Antonio Pasculli

18421924
Born: PalermoDied: Palermo
IT
late_romantic

Antonio Pasculli was an Italian oboist, composer, and virtuoso often celebrated as the “Paganini of the Oboe.” Born in Palermo on 13 October 1842 and living his entire life there, he quickly demonstrated extraordinary musical talent. He began his professional career at the age of fourteen, performing concerts throughout Italy, Germany, and Austria. His dazzling technique and expressive style earned him admiration from audiences and musicians alike.

In 1860 Pasculli was appointed professor of oboe and English horn at the Royal Conservatory in Palermo, a post he held until 1913. During this long tenure he also married and raised a large family that included six daughters, two of whom became harp students, and two sons who died prematurely. His career faced a major interruption between 1876 and 1884, when severe deterioration of his eyesight forced him to stop performing publicly, and he lived under the threat of total blindness.

In 1879 Pasculli became director of a municipal musical ensemble that performed works by contemporary Italian composers as well as music by Wagner, Debussy, Grieg, Sibelius, Haydn, Beethoven, and Pasculli himself. The ensemble disbanded shortly after he resigned from the position, reflecting how closely its identity was tied to his leadership. Toward the end of his life he received the remains of a son who had fallen at Caporetto during World War I, a tragic event that deeply affected him. He died in Palermo on 23 February 1924.

Although Pasculli was widely admired during his lifetime, his music eventually fell into obscurity. He was rediscovered decades later thanks to oboists Heinz Holliger and Omar Zoboli, who located manuscripts in libraries and brought his music back to modern audiences through concerts and recordings. In 1985 two of his surviving daughters, Concetta and Laura, presented Zoboli with several barely legible manuscripts and their father’s instruments in gratitude for his efforts to revive Pasculli’s legacy.
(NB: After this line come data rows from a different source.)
Lemma start_round_run (env : Env) (now game_id : Z)
    (situation_text : option string) (db : DB) (game : Game.t) :
  find (fun g => Game.id g =? game_id) (games db) = Some game ->
  let players :=
    PlayerManager.get_active_players
      (fst (PlayerManager.cleanup_inactive_players db (Game.room_id game)))
      (Game.room_id game) in
  exists db' fx res,
    start_round env now game_id situation_text db = (db', fx, res)
    /\ (Game.status game <> GameStatus.STARTING ->
        Game.status game <> GameStatus.ROUND_RESULTS ->
        db' = db /\ fx = [] /\ res = Raise ValidationError)
    /\ (forall game_round remaining,
          res = Ok (RoundStarted game_round remaining) ->
          (Game.status game = GameStatus.STARTING
           \/ Game.status game = GameStatus.ROUND_RESULTS)
          /\ (3 <= length players)%nat
          /\ game_rounds db' = game_rounds db ++ [game_round]
          /\ ~ In (GameRound.id game_round) (map GameRound.id (game_rounds db))
          /\ GameRound.game_id game_round = game_id
          /\ GameRound.round_number game_round = Game.current_round game + 1
          /\ GameRound.selection_deadline game_round = Some (now + remaining)
          /\ GameRound.voting_deadline game_round
             = Some (now + (remaining + VOTING_TIMEOUT))
          /\ phase_of_round db' (GameRound.id game_round)
             = Some GameStatus.CARD_SELECTION
          /\ tasks_of fx = [SelectionTimeout (GameRound.id game_round)])
    /\ (forall result,
          res = Ok (GameEnded result) ->
          (length players < 3)%nat
          /\ game_rounds db' = game_rounds db
          /\ exists game',
               find (fun g => Game.id g =? game_id) (games db') = Some game'
               /\ Game.status game' = GameStatus.FINISHED)
    /\ (forall e, res = Raise e ->
          game_rounds db' = game_rounds db /\ games db' = games db)
    /\ (forall game_round remaining,
          res = Ok (RoundStarted game_round remaining) ->
          exists game',
            find (fun g => Game.id g =? game_id) (games db') = Some game'
            /\ Game.status game' = GameStatus.CARD_SELECTION)
    /\ player_choices db' = player_choices db
    /\ votes db' = votes db.
Proof.
  intros Hgame players.
  unfold start_round.
  cbv [bind _get_game_or_404 get raise ret raise_when lift].
  rewrite Hgame. cbn beta iota zeta.
  destruct (GameStatus.eqb (Game.status game) GameStatus.STARTING
            || GameStatus.eqb (Game.status game) GameStatus.ROUND_RESULTS) eqn:E1;
    cbn [negb].
  2:{ eexists _, _, _. split; [reflexivity|].
      split; [auto|]. split; [intros ? ? [=]|]. split; [intros ? [=]|].
      split; [intros e _; split; reflexivity|].
      split; [intros ? ? [=]|]. split; reflexivity. }
  assert (Hstatus : Game.status game = GameStatus.STARTING
                    \/ Game.status game = GameStatus.ROUND_RESULTS).
  { apply orb_true_iff in E1.
    destruct (Game.status game); simpl in E1; intuition discriminate. }
  destruct (PlayerManager.cleanup_inactive_players db (Game.room_id game))
    as [db1 excluded] eqn:Ecleanup.
  cbn [fst] in players. cbn beta iota zeta.
  assert (Hdb1 : db1 = set_room_participants db (room_participants db1)).
  { pose proof (f_equal fst Ecleanup) as H. cbn [fst] in H. rewrite <- H.
    unfold PlayerManager.cleanup_inactive_players.
    destruct (map _ _); [now destruct db | reflexivity]. }
  assert (Hgames1 : games db1 = games db) by now rewrite Hdb1.
  assert (Hrounds1 : game_rounds db1 = game_rounds db) by now rewrite Hdb1.
  assert (Hchoices1 : player_choices db1 = player_choices db) by now rewrite Hdb1.
  assert (Hvotes1 : votes db1 = votes db) by now rewrite Hdb1.
  fold players.
  destruct (Z.of_nat (length players) <? 3) eqn:E2.
  - apply Z.ltb_lt in E2.
    assert (Hgame1 : find (fun g => Game.id g =? game_id) (games db1) = Some game)
      by now rewrite Hgames1.
    destruct (end_game_run env now game_id db1 game Hgame1)
      as (db' & fx & result & winner & Hrun & _ & Hfound & Hrounds & Hchoices
          & Hvotes & _).
    rewrite Hrun. eexists _, _, _. split; [reflexivity|].
    split; [intros H1 H2; destruct Hstatus; contradiction|].
    split; [intros ? ? [=]|].
    split; [|split; [intros ? [=]
                    |split; [intros ? ? [=] | split; congruence]]].
    intros ? [= <-]. split; [lia|]. split; [congruence|].
    eexists. split; [exact Hfound | reflexivity].
  - apply Z.ltb_ge in E2.
    assert (Hfresh : ~ In (next_id (map GameRound.id (game_rounds db)))
                          (map GameRound.id (game_rounds db)))
      by apply next_id_fresh.
    pose proof (find_save_game game_id (games db) game
                  (Game.mk (Game.id game) (Game.room_id game)
                           GameStatus.CARD_SELECTION (Game.current_round game + 1)
                           (Game.winner_id game) (Game.created_at game)
                           (Game.finished_at game)) Hgame
                  (find_game_id _ _ _ Hgame)) as Hfound.
    cbn [Game.id] in Hfound.
    assert (Hphase : forall db' situation,
              let game_round :=
                GameRound.mk (next_id (map GameRound.id (game_rounds db)))
                  game_id (Game.current_round game + 1) situation
                  (round_duration (Game.current_round game)) now (Some now) None
                  (Some (now + round_duration (Game.current_round game)))
                  (Some (now + (round_duration (Game.current_round game)
                                + VOTING_TIMEOUT)))
                  false in
              game_rounds db' = game_rounds db ++ [game_round] ->
              games db'
              = map (fun g => if Game.id g =? Game.id game
                              then Game.mk (Game.id game) (Game.room_id game)
                                     GameStatus.CARD_SELECTION
                                     (Game.current_round game + 1)
                                     (Game.winner_id game) (Game.created_at game)
                                     (Game.finished_at game)
                              else g)
                    (games db) ->
              phase_of_round db' (GameRound.id game_round)
              = Some GameStatus.CARD_SELECTION).
    { intros db' situation game_round Hr Hg. unfold phase_of_round.
      rewrite Hr, (find_appended_round _ game_round Hfresh), Hg.
      cbn [GameRound.game_id game_round]. now rewrite Hfound. }
    cbv [bind get ret raise put emit save_game publish_game_event].
    destruct situation_text as [text|]; cbn beta iota zeta.
    + destruct (redis_client env); cbn beta iota zeta;
        (eexists _, _, _; split; [reflexivity|]);
        (split; [intros H1 H2; destruct Hstatus; contradiction|]);
        cbn [game_rounds games player_choices votes set_game_rounds set_games
             Game.id];
        rewrite ?Hrounds1, ?Hgames1;
        (split; [|split; [intros ? [=]
                         |split; [intros ? [=]
                                 |split; [intros ? ? _; eexists;
                                          split; [exact Hfound | reflexivity]
                                         |split; assumption]]]]);
        intros game_round remaining [= <- <-];
        cbn [GameRound.id GameRound.game_id GameRound.round_number
             GameRound.selection_deadline GameRound.voting_deadline];
        (split; [exact Hstatus|]); (split; [lia|]); (split; [reflexivity|]);
        (split; [exact Hfresh|]);
        (split; [reflexivity|]); (split; [reflexivity|]); (split; [reflexivity|]);
        (split; [reflexivity|]);
        (split; [|reflexivity]);
        apply (Hphase _ (SituationText text));
        cbn [game_rounds games set_game_rounds set_games];
        now rewrite ?Hrounds1, ?Hgames1.
    + destruct (find _ (rooms db1)) as [room|]; cbn beta iota zeta.
      * destruct (redis_client env); cbn beta iota zeta;
          (eexists _, _, _; split; [reflexivity|]);
          (split; [intros H1 H2; destruct Hstatus; contradiction|]);
          cbn [game_rounds games player_choices votes set_game_rounds set_games
               Game.id];
          rewrite ?Hrounds1, ?Hgames1;
          (split; [|split; [intros ? [=]
                           |split; [intros ? [=]
                                   |split; [intros ? ? _; eexists;
                                            split; [exact Hfound | reflexivity]
                                           |split; assumption]]]]);
          intros game_round remaining [= <- <-];
          cbn [GameRound.id GameRound.game_id GameRound.round_number
               GameRound.selection_deadline GameRound.voting_deadline];
          (split; [exact Hstatus|]); (split; [lia|]); (split; [reflexivity|]);
          (split; [exact Hfresh|]);
          (split; [reflexivity|]); (split; [reflexivity|]); (split; [reflexivity|]);
          (split; [reflexivity|]);
          (split; [|reflexivity]);
          apply (Hphase _ (SituationPlaceholder (Game.current_round game + 1)));
          cbn [game_rounds games set_game_rounds set_games];
          now rewrite ?Hrounds1, ?Hgames1.
      * eexists _, _, _. split; [reflexivity|].
        split; [intros H1 H2; destruct Hstatus; contradiction|].
        split; [intros ? ? [=]|]. split; [intros ? [=]|].
        split; [intros e _; split; assumption|].
        split; [intros ? ? [=]|]. split; assumption.
Qed.
Lemma keeps_saveLockfileAndIntegrity (pats : list string) :
  keeps fl (permitted fl) (saveLockfileAndIntegrity E config lf pats).
Proof.
  unfold saveLockfileAndIntegrity. apply keeps_get. intros w0 Hfl. rewrite Hfl.
  destruct (lockfile fl) eqn:Hlock; cbn [negb orb]; [| apply keeps_quiet, quiet_ret].
  destruct (pureLockfile fl) eqn:Hpure; [apply keeps_quiet, quiet_ret |].
  assert (Hon : forall e,
            (exists l, e = Unlink l) \/ (exists p c, e = IntegritySave p c) \/
            (exists l d, e = WriteFilePreservingEol l d) \/ (exists m, e = ReporterSuccess m) ->
            permitted fl e).
  { intros e [(l & ->) | [(p & c & ->) | [(l & d & ->) | (m & ->)]]]; unfold permitted; cbn;
      rewrite ?Hlock, ?Hpure; reflexivity. }
  apply keeps_quiet.
  apply quiet_bind.
  { apply quiet_when. intros w. destruct (quiet_pruneOfflineMirror config
        (getLockfile lf (r_patterns (resolver w0))) w) as [Hf (evs & Ht & Hev)].
    split; [assumption |]. exists evs. split; [assumption |].
    eapply Forall_impl; [exact Hev |]. intros e He. apply Hon. left. assumption. }
  intros _. apply quiet_bind; [apply quiet_emit, Hon; right; left; eauto | intros _].
  destruct (_ && _ && _ && _); [apply quiet_ret |].
  apply quiet_bind; [| intros _; apply quiet_emit, Hon; eauto 10].
  apply quiet_bind; [apply quiet_emit, Hon; eauto 10 |].
  intros _. apply quiet_modify. intros w. split; reflexivity.
Qed.

Lemma keeps_bailout (pats : list string) : keeps fl (permitted fl) (bailout E config lf pats).
Proof.
  unfold bailout. apply keeps_get. intros w0 Hfl. rewrite Hfl.
  destruct (skipIntegrityCheck fl || force fl) eqn:Hskip; [apply keeps_quiet, quiet_ret |].
  destruct (cache lf) as [c |]; [| apply keeps_quiet, quiet_ret].
  apply keeps_bind.
  { apply keeps_quiet, quiet_emit. unfold permitted. cbn. rewrite Hskip. reflexivity. }
  intros _.
  destruct (frozenLockfile fl && _); [apply keeps_quiet, quiet_throw |].
  apply keeps_bind; [apply keeps_quiet, quiet_exists | intros haveLockfile].
  destruct (integrityMatches _ && haveLockfile).
  { apply keeps_quiet. repeat first [ quiet_step | apply quiet_emit; exact eq_refl ]. }
  destruct ((length pats =? 0)%nat && _); [| apply keeps_quiet, quiet_ret].
  apply keeps_bind; [apply keeps_quiet, quiet_emit; exact eq_refl | intros _].
  apply keeps_bind.
  { apply keeps_quiet, quiet_createEmptyManifestFolders. intros dir. exact eq_refl. }
  intros _. apply keeps_bind; [apply keeps_saveLockfileAndIntegrity | intros _].
  apply keeps_quiet, quiet_ret.
Qed.

Lemma keeps_flatten (pats : list string) : keeps fl (permitted fl) (flatten E config pats).
Proof.
  apply keeps_quiet, events_flatten; intros; exact eq_refl.
Qed.

Lemma keeps_runStep (request : InstallCwdRequest) (step : Step) (curr total : nat)
    (vars : StepVars) :
  (step = savingHar -> har fl = true) ->
  keeps fl (permitted fl) (runStep E config lf request step curr total vars).
Proof.
  intros Hhar. destruct step; cbn [runStep].
  - apply keeps_bind; [apply keeps_quiet, quiet_emit; exact eq_refl | intros _].
    apply keeps_get. intros w0 Hfl.
    apply keeps_bind; [apply keeps_quiet, quiet_emit; exact eq_refl | intros _].
    apply keeps_bind;
      [apply keeps_quiet, quiet_modify; intros w; split; reflexivity | intros _].
    apply keeps_bind; [apply keeps_flatten | intros flattened].
    apply keeps_bind; [apply keeps_bailout | intros b]. apply keeps_quiet, quiet_ret.
  - apply keeps_bind; [apply keeps_quiet, quiet_markIgnored | intros _].
    apply keeps_quiet. repeat first [ quiet_step | apply quiet_emit; exact eq_refl ].
  - apply keeps_quiet. repeat first [ quiet_step | apply quiet_emit; exact eq_refl ].
  - apply keeps_get. intros w0 Hfl. rewrite Hfl.
    apply keeps_bind; [apply keeps_quiet, quiet_emit; exact eq_refl | intros _].
    apply keeps_bind; [| intros _; apply keeps_quiet, quiet_ret].
    destruct (ignoreScripts fl) eqn:Hign; apply keeps_quiet, quiet_emit; [exact eq_refl |].
    unfold permitted. cbn. rewrite Hign. reflexivity.
  - apply keeps_bind; [apply keeps_quiet, quiet_emit; exact eq_refl | intros _].
    apply keeps_bind; [| intros _; apply keeps_quiet, quiet_ret].
    apply keeps_quiet, quiet_emit. unfold permitted. cbn. apply Hhar. reflexivity.
  - apply keeps_quiet. repeat first [ quiet_step | apply quiet_emit; exact eq_refl ].
Qed.

Lemma keeps_runSteps (request : InstallCwdRequest) (steps : list Step) :
  (In savingHar steps -> har fl = true) ->
  forall currentStep total vars,
    keeps fl (permitted fl) (runSteps E config lf request steps currentStep total vars).
Proof.
  induction steps as [| step rest IH]; intros Hhar currentStep total vars; cbn [runSteps].
  - apply keeps_quiet, quiet_ret.
  - apply keeps_bind.
    + apply keeps_runStep. intros ->. apply Hhar. left. reflexivity.
    + intros stepResult. destruct (snd stepResult); [apply keeps_quiet, quiet_ret |].
      apply IH. intros Hin. apply Hhar. right. assumption.
Qed.
(** [str.strip] and [str.title]. *)
Definition strip (s : string) : string :=
  string_of_list_ascii
    (encode (strip_points (decode (list_ascii_of_string s)))).

Definition title (s : string) : string :=
  string_of_list_ascii
    (encode (title_points false (decode (list_ascii_of_string s)))).

(** The text holds ASCII characters only. *)
Definition is_ascii_char (c : ascii) : bool := (point c <? 128)%N.

Definition is_ascii (s : string) : bool :=
  forallb is_ascii_char (list_ascii_of_string s).

End Str.

(* ================================================================= *)
(** ** Exceptions and pandas helpers shared by both classes *)

Inductive exn : Type :=
| KeyError
| IndexError
| AttributeError.

Inductive result (A : Type) : Type :=
| Ok (a : A)
| Raise (e : exn).

Arguments Ok {A} a.
Arguments Raise {A} e.

Module Pandas.

Section SortValues.

Context {A : Type}.
(** [isna r]: the sort key of row [r] is NaN.  [geb r1 r2]: the key
    of [r1] is at least the key of [r2] (both not NaN). *)
Variable isna : A -> bool.
Variable geb : A -> A -> bool.

(** Insertion into a list sorted by descending key: [x] goes in front
    of the first row whose key is not larger than its own. *)
Fixpoint insert_desc (x : A) (l : list A) : list A :=
  match l with
  | [] => [x]
  | y :: r => if geb x y then x :: y :: r else y :: insert_desc x r
  end.

Definition sort_desc (l : list A) : list A := fold_right insert_desc [] l.

(** [df.sort_values(col, ascending=False)] with the default
    [na_position='last']: the rows with a key, by descending key,
    then the rows whose key is NaN in their original order.  The
    sort looks at the one key column; rows with equal keys are left
    in table order, which is what numpy's default sort does on the
    short arrays (fewer than 17 rows) it sorts by insertion. *)
Definition sort_values_desc (l : list A) : list A :=
  sort_desc (filter (fun r => negb (isna r)) l) ++ filter isna l.

End SortValues.

(** Ascending sort of group keys, as [groupby] orders its groups. *)
Fixpoint insert_key (k : string) (l : list string) : list string :=
  match l with
  | [] => [k]
  | y :: r => if String.leb k y then k :: y :: r else y :: insert_key k r
  end.

Definition sort_keys (l : list string) : list string :=
  fold_right insert_key [] l.

Fixpoint text_values (l : list (option string)) : list string :=
  match l with
  | [] => []
  | Some s :: r => s :: text_values r
  | None :: r => text_values r
  end.

(** The group keys of [groupby(col)]: the distinct values of the
    column, NaN dropped, in ascending order. *)
Definition group_keys (col : list (option string)) : list string :=
  sort_keys (nodup string_dec (text_values col)).

Definition key_is (k : string) (cell : option string) : bool :=
  match cell with Some s => String.eqb s k | None => false end.

End Pandas.

(* ================================================================= *)
(** ** The listings table *)

Record Row : Type := mkRow {
  precio : option Q;
  metros_cuadrados : option Q;
  dormitorios : option Q;
  banos : option Q;
  barrio : option string;
  precio_por_m2 : option Q;
  tipo_operacion : string;
  categoria_precio : option string;
  categoria_tamano : option string
}.

Definition DataFrame := list Row.

(* ================================================================= *)
(** ** scraping/data_processor.py *)

(** The methods of [DataProcessor] read and replace [self.df] and
    nothing else of the object; each is a function of that table.  The
    progress lines they print are not represented. *)
Module DataProcessor.

Import Settings.

(** A bin edge of [pandas.cut]: a number or [float('inf')]. *)
Inductive edge : Type :=
| At (q : Q)
| PosInf.

Definition le_edge (x : Q) (e : edge) : bool :=
  match e with At q => Qle_bool x q | PosInf => true end.

Definition lt_edge (e : edge) (x : Q) : bool :=
  match e with At q => Cell.Qltb q x | PosInf => false end.

(** [pandas.cut(x, bins, labels)] with the default [right=True]: the
    label of the half-open bin (lo, hi] that holds [x]; NaN for a value
    in no bin and for NaN. *)
Fixpoint cut_from (lo : edge) (bins : list (edge * string)) (x : Q)
  : option string :=
  match bins with
  | [] => None
  | (hi, label) :: rest =>
      if lt_edge lo x && le_edge x hi then Some label
      else cut_from hi rest x
  end.

Definition cut (lo : edge) (bins : list (edge * string)) (x : option Q)
  : option string :=
  match x with Some v => cut_from lo bins v | None => None end.

Definition precio_bins : list (edge * string) :=
  [(At 100000, "Económica"%string); (At 200000, "Media"%string);
   (At 300000, "Alta"%string); (PosInf, "Premium"%string)].

Definition tamano_bins : list (edge * string) :=
  [(At 50, "Pequeña"%string); (At 80, "Mediana"%string);
   (At 120, "Grande"%string); (PosInf, "Extra Grande"%string)].

(** [dropna(subset=['precio', 'metros_cuadrados', 'barrio'])] keeps the
    rows in which none of the three is missing. *)
Definition complete (r : Row) : bool :=
  Cell.notna (precio r) && Cell.notna (metros_cuadrados r)
  && Cell.notna (barrio r).

(** The range filter of [clean_data]. *)
Definition in_range (r : Row) : bool :=
  Cell.ge (precio r) MIN_PRICE && Cell.le (precio r) MAX_PRICE
  && Cell.ge (metros_cuadrados r) MIN_M2
  && Cell.le (metros_cuadrados r) MAX_M2.

(** Column division [precio / metros_cuadrados], applied after the
    range filter, where the divisor is at least [MIN_M2]. *)
Definition per_m2 (p m : option Q) : option Q := Cell.lift2 Qdiv p m.

(** The four column assignments of [clean_data] on one row. *)
Definition derive (r : Row) : Row :=
  {| precio := precio r;
     metros_cuadrados := metros_cuadrados r;
     dormitorios := dormitorios r;
     banos := banos r;
     barrio := option_map (fun s => Str.title (Str.strip s)) (barrio r);
     precio_por_m2 := per_m2 (precio r) (metros_cuadrados r);
     tipo_operacion := tipo_operacion r;
     categoria_precio := cut (At 0) precio_bins (precio r);
     categoria_tamano := cut (At 0) tamano_bins (metros_cuadrados r) |}.

Definition clean_data (df : DataFrame) : DataFrame :=
  map derive (filter in_range (filter complete df)).

(** The neighbourhood names of the table are ASCII text. *)
Definition ascii_names (df : DataFrame) : Prop :=
  forall r s, In r df -> barrio r = Some s -> Str.is_ascii s = true.

(** A numpy float64 scalar: finite, an infinity, or NaN.  Zero has no
    sign here. *)
Inductive xfloat : Type :=
| Fin (q : Q)
| Inf (negative : bool)
| NaN.

Definition of_cell (x : option Q) : xfloat :=
  match x with Some q => Fin q | None => NaN end.

Definition is_zero (q : Q) : bool := Qeq_bool q 0.
Definition is_neg (q : Q) : bool := Cell.Qltb q 0.

(** numpy multiplication and division: dividing by zero raises nothing
    and gives an infinity, or NaN for 0/0. *)
Definition xmul (x y : xfloat) : xfloat :=
  match x, y with
  | NaN, _ | _, NaN => NaN
  | Fin a, Fin b => Fin (a * b)
  | Inf s, Fin b | Fin b, Inf s =>
      if is_zero b then NaN else Inf (xorb s (is_neg b))
  | Inf s, Inf t => Inf (xorb s t)
  end.

Definition xdiv (x y : xfloat) : xfloat :=
  match x, y with
  | NaN, _ | _, NaN => NaN
  | Fin a, Fin b =>
      if is_zero b then (if is_zero a then NaN else Inf (is_neg a))
      else Fin (a / b)
  | Fin _, Inf _ => Fin 0
  | Inf s, Fin b => Inf (xorb s (is_neg b))
  | Inf _, Inf _ => NaN
  end.

Definition finite (x : xfloat) : Prop :=
  match x with Fin _ => True | _ => False end.

Definition xisnan (x : xfloat) : bool :=
  match x with NaN => true | _ => false end.

(** [x >= y] on values that are not NaN. *)
Definition xgeb (x y : xfloat) : bool :=
  match x, y with
  | Fin a, Fin b => Qle_bool b a
  | Inf false, _ => true
  | _, Inf true => true
  | _, _ => false
  end.

(** [df[df['tipo_operacion'] == op]]: the sale, or rent, subset. *)
Definition subset (op : string) (df : DataFrame) : DataFrame :=
  filter (fun r => String.eqb (tipo_operacion r) op) df.

(** The rows of one group of [groupby('barrio')]. *)
Definition group (k : string) (sub : DataFrame) : DataFrame :=
  filter (fun r => Pandas.key_is k (barrio r)) sub.

(** [df[df['tipo_operacion'] == op].groupby('barrio')['precio'].mean()]:
    a Series indexed by neighbourhood. *)
Definition precio_mean_by_barrio (op : string) (df : DataFrame)
  : list (string * option Q) :=
  let sub := subset op df in
  map (fun k => (k, Cell.mean (map precio (group k sub))))
      (Pandas.group_keys (map barrio sub)).

(** [barrio in series.index] and [series[barrio]]. *)
Definition in_index (k : string) (s : list (string * option Q)) : bool :=
  existsb (fun e => String.eqb (fst e) k) s.

Definition at_index (k : string) (s : list (string * option Q))
  : option Q :=
  match find (fun e => String.eqb (fst e) k) s with
  | Some e => snd e
  | None => None
  end.

Record RoiRow : Type := mkRoiRow {
  roi_barrio : string;
  precio_venta_promedio : option Q;
  precio_alquiler_mensual_promedio : option Q;
  roi_anual_porcentaje : xfloat
}.

(** The loop of [calculate_roi_potential] that fills [roi_data]. *)
Definition roi_data (venta_avg alquiler_avg : list (string * option Q))
  : list RoiRow :=
  flat_map
    (fun e =>
       let barrio := fst e in
       if in_index barrio alquiler_avg then
         let precio_venta := snd e in
         let precio_alquiler_mensual := at_index barrio alquiler_avg in
         let roi_anual :=
           xmul (xdiv (xmul (of_cell precio_alquiler_mensual) (Fin 12))
                      (of_cell precio_venta))
                (Fin 100) in
         [ {| roi_barrio := barrio;
              precio_venta_promedio := precio_venta;
              precio_alquiler_mensual_promedio := precio_alquiler_mensual;
              roi_anual_porcentaje := roi_anual |} ]
       else [])
    venta_avg.

(** [calculate_roi_potential]; a DataFrame built from an empty
    [roi_data] has no column to sort by, and [sort_values] raises
    [KeyError]. *)
Definition calculate_roi_potential (df : DataFrame)
  : result (list RoiRow) :=
  let venta_avg := precio_mean_by_barrio "venta" df in
  let alquiler_avg := precio_mean_by_barrio "alquiler" df in
  match roi_data venta_avg alquiler_avg with
  | [] => Raise KeyError
  | rows =>
      Ok (Pandas.sort_values_desc
            (fun r => xisnan (roi_anual_porcentaje r))
            (fun r1 r2 => xgeb (roi_anual_porcentaje r1)
                               (roi_anual_porcentaje r2))
            rows)
  end.

End DataProcessor.

(* ================================================================= *)
(** ** sklearn.preprocessing.MinMaxScaler, as called on one column *)

Module MinMaxScaler.

(** The float64 machine epsilon, 2^-52. *)
Definition eps : Q := 1 # 4503599627370496.

(** [_handle_zeros_in_scale]: a range below ten epsilons counts as a
    constant column and is replaced by 1; a NaN range stays NaN. *)
Definition handle_zeros_in_scale (scale : option Q) : option Q :=
  match scale with
  | Some s => if Cell.Qltb s (10 * eps) then Some 1 else Some s
  | None => None
  end.

Record fitted : Type := mkFitted {
  data_min_ : option Q;
  data_max_ : option Q;
  data_range_ : option Q;
  scale_ : option Q;
  min_ : option Q
}.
Pasculli’s compositions often drew on themes from well-known operas by Bellini, Donizetti, Rossini, Verdi, and Meyerbeer, following a common practice of the era. Among these were fantasies and concert works on themes from Bellini’s Il pirata and La sonnambula, Donizetti’s Poliuto and Les Huguenots, and Verdi’s I Vespri Siciliani. His catalogue also includes Ricordo di Napoli, the scherzo brillante for oboe and piano, and Omaggio a Bellini for English horn and harp. One of his best-known pieces, the Etude Caractéristique “Le Api” (The Bees) written in 1874, precedes and resembles Rimsky-Korsakov’s later “Flight of the Bumblebee.”

He created numerous transcriptions for oboe and piano or harp, along with major works such as the Trio Concertante on themes from Rossini’s William Tell, transcriptions of Rode’s violin caprices, various études, orchestral pieces including Fantasia 8 Settembre at Altavilla, the choral-orchestral Libera, the symphonic poem Naiads and Sylphs, and the elegy Di qui non si passa, written in memory of his son. His output also included larger concert works such as the Gran Sestetto concertante after Rossini’s Guillaume Tell and several concertos on themes from Donizetti’s La Favorita and Verdi’s I Vespri Siciliani.

His music is renowned for its extreme technical demands, including rapid passages, trills, broken chords, long sequences, and extended phrases that leave little room for breathing, often requiring mastery of circular breathing. Modern oboists have recorded many of his works, helping reestablish him as a significant figure in the history of virtuoso oboe performance.